▶ _Task description_:
Among the lines below, restate word for word only those from the line with "destruct (collectBackward_exact g" through the line with "intros [H|H]; [by", with both end lines kept.

▶ _Records to use_:
· · · ·

(** * LifeThing wallpaper: the simulation core of [src/App.tsx]

    A shallow embedding of the generation / recovery / render pipeline of
    the wallpaper (Conway's Game of Life with colour inheritance), and the
    properties its specification states about it.

    Conventions of the embedding.

    - A JavaScript [number] that only ever holds an integer (grid
      coordinates, colour channels, ages, counters) is a [Z].  A number that
      may hold a fraction (opacities, probabilities, timestamps, the fade
      progress, the saturation factor) is a canonical rational [Qc], with
      exact arithmetic.  [x / 0] is [0] in [Qc] where JavaScript produces
      [NaN] or an infinity: a theorem whose result depends on a quotient
      states that the denominator is not zero.
    - Arrays are lists, read with [!!] and written with [<[ i := v ]>].
    - A computation that can throw (reading a property of [undefined],
      [Array(n)] with a non-finite [n]) returns an [option]; [None] also
      stands for a write past the end of an array, which JavaScript would
      answer by growing the array and which the loops below never do.
    - [Math.random] reads a stream of draws [Rng]; every function that
      draws takes the stream and returns the rest of it.
    - React state ([useState]) is read from the snapshot the callback
      closed over and written for the next render; refs ([useRef]) are
      plain mutable fields. *)

From Stdlib Require Import ZArith QArith Qcanon Qround String Ascii Lia.
From stdpp Require Import base numbers option list strings.
(** * Media storage backends of HedgeDoc: filesystem and S3

    A shallow embedding of
    [backend/src/media/backends/filesystem-backend.ts] (the classes
    [FilesystemBackend] and [S3Backend]) together with the properties of
    the storage contract they implement.

    Layout of the development:
    - [Path]: the POSIX [path.join] of Node.js that [getFilePath] calls;
    - [Js]: the pieces of JavaScript the code relies on ([parseInt],
      thrown values, settled promises);
    - [Minio], [Url]: the S3 client and the URL object, as data;
    - [Io]: the asynchronous calls of the two classes as a tree of
      requests, and the runner that feeds it with answers;
    - [Config], [FilesystemBackend], [S3Backend]: the code itself;
    - [World]: a file system and an object store to run the code against,
      alone, among other actors, or on a device that may fail;
    - [Contract], [Demo]: the vocabulary of the properties, and sample
      configurations;
    - the properties: what holds whatever the outside answers
      (error surfacing, the constructor of [S3Backend]), where
      [getFilePath] points for any identifier, and what the operations do
      to the world. *)

From Stdlib Require Import ZArith Ascii String.
From stdpp Require Import gmap strings list pretty.

Local Open Scope string_scope.
Local Open Scope list_scope.

(** ** Node's [path.posix.join] *)

Module Path.

Definition isPosixPathSeparator (c : ascii) : bool :=
  bool_decide (c = "/"%char).

(** The pieces of [path] between its separators, in order.  A string
    without separator is its own single piece; [n] separators give
    [n + 1] pieces, some of which may be empty. *)
Fixpoint segments (path : string) : list string :=
  match path with
  | EmptyString => [EmptyString]
  | String c rest =>
      if isPosixPathSeparator c then EmptyString :: segments rest
      else match segments rest with
           | seg :: segs => String c seg :: segs
           | [] => [String c EmptyString]
           end
  end.
Lemma highlight_forward_downstream_witness :
  ∃ L N, highlightNode HlForward earlySinkGraph 0 = Some (Some (L, N))
    ∧ (∀ s, s ∈ L ↔ ∃ l, downstream earlySinkGraph 0 l
                         ∧ linkId earlySinkGraph l = s)
    ∧ (∀ s, s ∈ N ↔
            s = Node.id (nodes earlySinkGraph !!! 0%nat)
            ∨ ∃ l, downstream earlySinkGraph 0 l
                   ∧ s = Node.id (nodes earlySinkGraph
                                  !!! Link.target (links earlySinkGraph !!! l))).
Proof.
  apply (highlight_forward_downstream earlySinkGraph 0);
    apply (bool_decide_unpack _); vm_compute; exact I.
Defined.

(** In mode 'backward', on a well-formed graph whose node ids do not contain
    the arrow, the highlighted links are the links upstream of the node, and
    the highlighted nodes are the node and the sources of these links. *)
Theorem highlight_backward_upstream g n :
  wf_graph g → ids_arrow_free g →
  ∃ L N, highlightNode HlBackward g n = Some (Some (L, N))
    ∧ (∀ s, s ∈ L ↔ ∃ l, upstream g n l ∧ linkId g l = s)
    ∧ (∀ s, s ∈ N ↔
            s = Node.id (nodes g !!! n)
            ∨ ∃ l, upstream g n l
                   ∧ s = Node.id (nodes g !!! Link.source (links g !!! l))).
Proof.
  intros Hwf Haf. unfold highlightNode. cbn [mbind option_bind].
  destruct (collectBackward_total g n ∅ {[ Node.id (nodes g !!! n) ]})
    as (L & N & E).
  rewrite E. exists L, N. split; [done|].
  destruct (collectBackward_exact g _ n _ _ L N Hwf Haf E) as [HL HN].
  { intros l _. apply not_elem_of_empty. }
  split; intros s.
  - rewrite HL. split; [|by right].
    intros [H|H]; [by apply elem_of_empty in H | done].
  - rewrite HN. by rewrite elem_of_singleton.
Qed.
(** C3 (as the code has it). When initialization throws an error whose
    message contains a corruption signature, the controller reports the
    corruption, calls destroy and swallows what it throws, and arms the
    cleanup for 1 s later, next to the timers that are already pending.
    When the cleanup timer fires, the cleanup checks the auth directory and
    removes it if present, then, unless that removal threw, does the same
    for the cache directory; a removal that throws is caught and reported
    with the failed-cleanup notice, otherwise the reset is reported; the
    cleanup throws nothing whether the directories exist or not, and arms
    the next initialization for 3 s after it ran, which is 4 s after the
    failure when no other timer was pending.  Any other initialization
    error is reported and arms the retry for 5 s later, without destroy or
    cleanup.  Events that handlers emit while an engine call is awaited
    show up in between. *)
Theorem session_repair_sequence env s e :
  initialize env = Throws e ->
  let out := initializeClient env s in
  fst out = Returns tt
  /\ clock (snd out) = clock s
  /\ auth_exists (snd out) = auth_exists s
  /\ cache_exists (snd out) = cache_exists s
  /\ ((exists sig pre post,
         sig ∈ signatures /\ or_default (message e) "" = pre +:+ sig +:+ post) ->
      calls (snd out) = calls s ++ [Initialize; Destroy]
      /\ timers (snd out) = insert_timer ((clock s + 1000)%Z, Cleanup) (timers s)
      /\ sink (snd out)
         = sink s ++ [Status "Initializing..."; Launching] ++ during_initialize env
                  ++ [Status "Init Error"; CriticalCorrupted] ++ during_destroy env
      /\ (timers s = [] ->
          forall env2, exists s2,
            fire_next env2 (snd out) = Some (Cleanup, (Returns tt, s2))
            /\ clock s2 = (clock s + 1000)%Z
            /\ timers s2 = [((clock s + 4000)%Z, InitializeClient)]
            /\ calls s2 = calls (snd out)
                          ++ cleanup_calls (auth_exists s) (cache_exists s)
                                           (throws (rmSync env2 AuthDir))
            /\ sink s2 = sink (snd out)
                         ++ [if removal_throws env2 s then CleanupFailed else SessionReset]
            /\ (auth_exists s = false \/ rmSync env2 AuthDir = Returns tt ->
                auth_exists s2 = false
                /\ (cache_exists s = false \/ rmSync env2 CacheDir = Returns tt ->
                    cache_exists s2 = false))))
  /\ (~ (exists sig pre post,
           sig ∈ signatures /\ or_default (message e) "" = pre +:+ sig +:+ post) ->
      calls (snd out) = calls s ++ [Initialize]
      /\ timers (snd out) = insert_timer ((clock s + 5000)%Z, InitializeClient) (timers s)
      /\ sink (snd out)
         = sink s ++ [Status "Initializing..."; Launching] ++ during_initialize env
                  ++ [Status "Init Error"; InitFailedRetrying]
      /\ currentStatus (snd out) = "Init Error")
  /\ (forall env2 s1 due rest,
        timers s1 = (due, Cleanup) :: rest ->
        exists s2,
          fire_next env2 s1 = Some (Cleanup, (Returns tt, s2))
          /\ clock s2 = Z.max (clock s1) due
          /\ timers s2 = insert_timer ((clock s2 + 3000)%Z, InitializeClient) rest
          /\ calls s2 = calls s1
                        ++ cleanup_calls (auth_exists s1) (cache_exists s1)
                                         (throws (rmSync env2 AuthDir))
          /\ sink s2 = sink s1
                       ++ [if removal_throws env2 s1 then CleanupFailed else SessionReset]
          /\ (auth_exists s1 = false \/ rmSync env2 AuthDir = Returns tt ->
              auth_exists s2 = false
              /\ (cache_exists s1 = false \/ rmSync env2 CacheDir = Returns tt ->
                  cache_exists s2 = false))).
Proof.
  intros He. cbn zeta. rewrite <- is_corruption_iff.
  assert (Hfire : forall env2 s1 due rest,
             timers s1 = (due, Cleanup) :: rest ->
             exists s2,
               fire_next env2 s1 = Some (Cleanup, (Returns tt, s2))
               /\ clock s2 = Z.max (clock s1) due
               /\ timers s2 = insert_timer ((clock s2 + 3000)%Z, InitializeClient) rest
               /\ calls s2 = calls s1
                             ++ cleanup_calls (auth_exists s1) (cache_exists s1)
                                              (throws (rmSync env2 AuthDir))
               /\ sink s2 = sink s1
                            ++ [if removal_throws env2 s1 then CleanupFailed else SessionReset]
               /\ (auth_exists s1 = false \/ rmSync env2 AuthDir = Returns tt ->
                   auth_exists s2 = false
                   /\ (cache_exists s1 = false \/ rmSync env2 CacheDir = Returns tt ->
                       cache_exists s2 = false))).
  { intros env2 s1 due rest Ht1. unfold fire_next. rewrite Ht1. cbn [run_task].
    match goal with |- context [cleanup env2 ?s0] =>
      destruct (cleanup_runs env2 s0)
        as (s2 & Hrun2 & Ht2 & Hc2 & Hcalls2 & Hsink2 & Hauth & Hcache & _)
    end.
    unfold removal_throws in *.
    cbn in Ht2, Hc2, Hcalls2, Hsink2, Hauth, Hcache.
    exists s2. rewrite Hrun2. split; [reflexivity|]. split; [exact Hc2|].
    split; [now rewrite Hc2|]. split; [exact Hcalls2|]. split; [exact Hsink2|].
    intros Hok. split; [now apply Hauth|]. apply Hcache.
    destruct Hok as [->| ->]; [reflexivity|]. cbn. apply andb_false_r. }
  assert (Hrun : exists s1,
             initializeClient env s = (Returns tt, s1)
             /\ clock s1 = clock s /\ auth_exists s1 = auth_exists s
             /\ cache_exists s1 = cache_exists s
             /\ (if is_corruption (or_default (message e) "")
                 then calls s1 = calls s ++ [Initialize; Destroy]
                      /\ timers s1 = insert_timer ((clock s + 1000)%Z, Cleanup) (timers s)
                      /\ sink s1
                         = sink s ++ [Status "Initializing..."; Launching]
                                  ++ during_initialize env
                                  ++ [Status "Init Error"; CriticalCorrupted]
                                  ++ during_destroy env
                 else calls s1 = calls s ++ [Initialize]
                      /\ timers s1
                         = insert_timer ((clock s + 5000)%Z, InitializeClient) (timers s)
                      /\ sink s1
                         = sink s ++ [Status "Initializing..."; Launching]
                                  ++ during_initialize env
                                  ++ [Status "Init Error"; InitFailedRetrying]
                      /\ currentStatus s1 = "Init Error")).
  { run_controller. rewrite meanwhile_run. cbn. rewrite He. cbn.
    destruct (is_corruption _); cbn;
      [rewrite meanwhile_run; cbn; destruct (destroy env); cbn|];
      eexists; (split; [reflexivity|]); cbn; rewrite <- ?app_assoc; repeat split. }
  destruct Hrun as (s1 & -> & Hc & Ha & Hk & Hcase). cbn [fst snd].
  split; [reflexivity|]. split; [exact Hc|]. split; [exact Ha|]. split; [exact Hk|].
  split; [|split; [|exact Hfire]].
  - intros Hsig. rewrite Hsig in Hcase. destruct Hcase as (Hcalls & Htimers & Hsink).
    split; [exact Hcalls|]. split; [exact Htimers|]. split; [exact Hsink|].
    intros Ht env2. rewrite Ht in Htimers. cbn in Htimers.
    destruct (Hfire env2 s1 _ _ Htimers) as (s2 & Hrun2 & Hc2 & Ht2 & Hcalls2 & Hsink2 & Hd2).
    unfold removal_throws in *. rewrite Ha, Hk in *.
    assert (Hmax : Z.max (clock s1) (clock s + 1000) = (clock s + 1000)%Z) by lia.
    rewrite Hmax in Hc2.
    exists s2. split; [exact Hrun2|]. split; [exact Hc2|].
    split; [rewrite Ht2, Hc2; cbn; do 2 f_equal; lia|].
    split; [exact Hcalls2|]. split; [exact Hsink2|exact Hd2].
  - intros Hsig. destruct (is_corruption _); [exfalso; now apply Hsig|]. exact Hcase.
Qed.

Lemma session_repair_sequence_witness :
  fst (initializeClient corrupted fresh) = Returns tt
  /\ timers (snd (initializeClient corrupted fresh)) = [(1000%Z, Cleanup)]
  /\ sink (snd (initializeClient corrupted fresh))
     = [Status "Initializing..."; Launching; Status "Init Error"; CriticalCorrupted].
Proof.
  pose proof (session_repair_sequence corrupted fresh protocol_error eq_refl) as H.
  cbn zeta in H. destruct H as (H1 & _ & _ & _ & H2 & _). split; [exact H1|].
  assert (Hsig : exists sig pre post,
             sig ∈ signatures
             /\ or_default (message protocol_error) "" = pre +:+ sig +:+ post).
  { exists "Protocol error", "", " (Runtime.callFunctionOn): Session closed.".
    split; [|reflexivity]. unfold signatures. rewrite !elem_of_cons. auto. }
  destruct (H2 Hsig) as (_ & Ht & Hs & _). split; [exact Ht|exact Hs].
Defined.

(** The claim C3 as stated fails when removing the auth directory throws:
    after a "Protocol error" at initialization, with both directories
    present and the auth directory locked, the cleanup is left through its
    catch clause, the cache directory is neither examined nor removed, and
    the next initialization is armed all the same. *)
Lemma cache_dir_untouched_when_auth_removal_throws :
  let s1 := snd (initializeClient corrupted fresh) in
  exists s2,
    fire_next auth_locked s1 = Some (Cleanup, (Returns tt, s2))
    /\ calls s2 = [Initialize; Destroy; ExistsSync AuthDir; RmSync AuthDir]
    /\ (ExistsSync CacheDir ∉ calls s2)
    /\ (RmSync CacheDir ∉ calls s2)
    /\ cache_exists s2 = true
    /\ timers s2 = [(4000%Z, InitializeClient)].
Proof.
  cbn zeta. eexists. split; [vm_compute; reflexivity|]. cbn.
  repeat split; rewrite ?not_elem_of_cons, ?elem_of_nil; intuition discriminate.
Qed.

End LifecycleFacts.

Section DirectoryFacts.
Import Js Directory.

Ltac run_fetch :=
  unfold fetchGroups, getChats, setTimeout_fetchGroups, emit, try_catch, lift,
    modify, gets, mbind, M_bind, mret, M_ret;
  cbn -[Nat.ltb].

(** What the n-th attempt arms: a re-check while n < 5 after groups were
    found, a retry while n < 20 after an empty list or a failed fetch. *)
Lemma fetchGroups_step (answer : Outcome (list ChatInfo)) (s : State) :
  exists s',
    fetchGroups answer s = (Returns tt, s')
    /\ attempts s' = S (attempts s)
    /\ fetches s' = S (fetches s)
    /\ match answer with
       | Returns chats =>
           if decide (groups_of chats = []) then
             availableGroups s' = availableGroups s
             /\ timers s' = timers s ++ (if (S (attempts s) <? 20)%nat then [5000%Z] else [])
           else
             availableGroups s' = groups_of chats
             /\ (exists lines, sink s' = sink s ++ Groups (groups_of chats) :: lines)
             /\ timers s' = timers s ++ (if (S (attempts s) <? 5)%nat then [5000%Z] else [])
       | Throws _ =>
           availableGroups s' = availableGroups s
           /\ timers s' = timers s ++ (if (S (attempts s) <? 20)%nat then [5000%Z] else [])
       end.
Proof.
  run_fetch. destruct answer as [chats|e]; cbn -[Nat.ltb].
  - destruct (decide (groups_of chats = [])) as [Hg|Hg].
    + rewrite Hg. cbn -[Nat.ltb].
      destruct (S (attempts s) <? 20)%nat; cbn; eexists; (split; [reflexivity|]); cbn;
        rewrite ?app_nil_r; repeat split.
    + destruct (groups_of chats) as [|g gs] eqn:Hgs; [contradiction|]. cbn -[Nat.ltb].
      destruct (S (attempts s) <? 5)%nat; cbn; eexists; (split; [reflexivity|]); cbn;
        rewrite ?app_nil_r, <- ?app_assoc; repeat split; eexists; reflexivity.
  - destruct (S (attempts s) <? 20)%nat; cbn; eexists; (split; [reflexivity|]); cbn;
      rewrite ?app_nil_r; repeat split.
Qed.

· · · ·

▶ _Task solution_:
  destruct (collectBackward_exact g _ n _ _ L N Hwf Haf E) as [HL HN].
  { intros l _. apply not_elem_of_empty. }
  split; intros s.
  - rewrite HL. split; [|by right].
    intros [H|H]; [by apply elem_of_empty in H | done].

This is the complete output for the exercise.